Strong Biblical Women Part 5 -- Tamar, Mother of Kings
How did a modest woman become the mother of Kings?
When her father-in-law broke his promise to her, Tamar took matters into her own hands and, in the process, became the mother of kings.
While the story is often glossed over because of the sexual nature, the story of Yehuda and Tamar is a very important one from the standpoint of strong women. Tamar stood up for herself and in the process gained the respect of her father-in-law and also gained a place for herself and her descendants in the annuls of Jewish history.
The Mother of Kings
Yehuda (Judah) was the fourth son of Yaakov (Jacob). He married and had three sons. The oldest son, Er, married a woman named Tamar. But Er died without having any children (the commentaries say he didn't want to "ruin her beauty" by making her pregnant, so he "spilled his seed").
So Yehuda told his next son, Onan to marry her (this is called a Leverite Marriage or Yibum in Hebrew -- a man marries his brother's childless widow to give her -- and his dead brother -- a child). According to the commentaries, Onan didn't want a child of his to be credited to his brother, so he "spilled his seed". Because of his selfishness, he died also.
Yehuda didn't want to lose another son, so he told Tamar that Sheila (Shay-luh), his third son, wasn't old enough to get married. But even after Tamar waited for Sheila to grow up, Yehuda came up with some excuse why Tamar couldn't marry his son.
This put Tamar in the position of not being permitted to get married to anyone and, therefore, she wouldn't have children. And she really wanted children.
So she dressed in clothes that the prostitutes wore and she stood where the prostitutes stand until Yehuda, her Father-in-law, who she believed owed her a child, came by. Because she normally dressed modestly, Yehuda didn't recognize her. He approached her and, thinking she was a prostitute, asked her what her "price" was and she said that all she wanted was his walking staff, his cloak and his signet ring.
After this, Tamar put on her modest widow's clothes and went back to her normal life. But soon after this, people started noticing that she was pregnant and they told Yehuda and asked him if he wanted them to bring her to them for punishment.
When Tamar heard that the people wanted to put her to death for adultery, she sent a messenger to Yehuda with his staff, cloak and ring and asked him if he, perchance, knew who those items belonged to.
Yehuda saw the items and right away realized that he was the father of Tamar's child. Yehuda told the people not to kill Tamar and that she was more righteous than he.
It turned out that Tamar had twins. She named them Peretz and Zerah.

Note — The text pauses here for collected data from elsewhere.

(* ===== verification/DfsPath.v ===== *)
(** * DfsPath: the paths of the device file system

    components/dfs/src/dfs.c: [dfs_normalize_path], which works in place on a copy of the path, and
    [dfs_subdir].  The first is refined to a function on the list of names in the path; the second
    takes the path of a file apart into that of its file system and the rest. *)

From S2P Require Import Prelude.

#[local] Open Scope Z_scope.

(** ** The definitions *)

(** Strings are their bytes without the 0 at the end; "/" is 47 and "." is 46. *)
Definition SLASH : Z := 47.
Definition DOT : Z := 46.

(** The buffer, with the 0; pointers into it are offsets. *)
Abbreviation B := (M (list Z)).
Section buffer.
(** The byte in front of the buffer. *)
Context (front : Z).
Definition rd (i : Z) : B Z :=
  if i =? -1 then mret front else rt_assert (0 <=? i) ;; deref (fun b => b !! Z.to_nat i).
Definition wr (i c : Z) : B unit :=
  rt_assert (0 <=? i) ;; _ ← rd i; modify (insert (Z.to_nat i) c).

Fixpoint skip_slashes (fuel : nat) (src : Z) : B Z :=
  match fuel with
  | O => fault
  | S fuel => c ← rd src; if (c =? SLASH) && negb (c =? 0) then skip_slashes fuel (src + 1) else mret src
  end.
(** With the last character read. *)
Fixpoint copy_name (fuel : nat) (src dst : Z) : B (Z * Z * Z) :=
  match fuel with
  | O => fault
  | S fuel =>
      c ← rd src;
      if negb (c =? 0) && negb (c =? SLASH) then wr dst c ;; copy_name fuel (src + 1) (dst + 1)
      else mret (c, src + 1, dst)
  end.
Fixpoint erase_slashes (fuel : nat) (c src : Z) : B Z :=
  match fuel with
  | O => fault
  | S fuel => if c =? SLASH then c ← rd src; erase_slashes fuel c (src + 1) else mret src
  end.
Fixpoint up_loop (fuel : nat) (dst : Z) : B Z :=
  match fuel with
  | O => fault
  | S fuel =>
      if 0 <? dst then c ← rd (dst - 1); if negb (c =? SLASH) then up_loop fuel (dst - 1) else mret dst
      else mret dst
  end.

(** What a turn of the loop does first: [Skip src] goes on behind a name of one dot, [Up src] behind one
    of two, [Name src] with a name. *)
Inductive turn := Skip (src : Z) | Up (src : Z) | Name (src : Z).
Definition dots (fuel : nat) (src : Z) : B turn :=
  c ← rd src;
  if negb (c =? DOT) then mret (Name src) else
  c1 ← rd (src + 1);
  if c1 =? 0 then mret (Name (src + 1))
  else if c1 =? SLASH then src ← skip_slashes fuel (src + 2); mret (Skip src)
  else if negb (c1 =? DOT) then mret (Name src) else
  c2 ← rd (src + 2);
  if c2 =? 0 then mret (Up (src + 2))
  else if c2 =? SLASH then src ← skip_slashes fuel (src + 3); mret (Up src)
  else mret (Name src).

(** The end of the text, or [None] for RT_NULL; [size] bounds the inner loops. *)
Fixpoint normalize_loop (size fuel : nat) (src dst : Z) : B (option Z) :=
  match fuel with
  | O => fault
  | S fuel =>
      t ← dots size src;
      match t with
      | Skip src => normalize_loop size fuel src dst
      | Up src =>
          let dst := dst - 1 in
          if dst <? 0 then mret None
          else dst ← up_loop size dst; normalize_loop size fuel src dst
      | Name src =>
          '(c, src, dst) ← copy_name size src dst;
          if c =? SLASH then
            wr dst SLASH ;;
            src ← erase_slashes size c src;
            normalize_loop size fuel (src - 1) (dst + 1)
          else mret (Some dst)
      end
  end.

In the book of Ruth (This original story was in B'reishit -- Genesis), it lists the descendants of Peretz -- Peretz had a son named Hetzron, who had a son named Ram, who had a son named Aminadav, who had a son named Nahshon (who was the Nasi -- Prince -- of the Tribe of Yehuda in the time when the Children of Israel wandered 40 years in the Desert).
Nahshon had a son named Shalma (or Shalmon), who had a son named Boaz, who married Ruth. They had a son named Oved, who had a son named Yishai (Jesse), who had a son named David. David was the second king of Israel and the founder of the Davidic Dynasty of kings of Israel and Judea and from whom the Moshiah (Messiah) will one day come.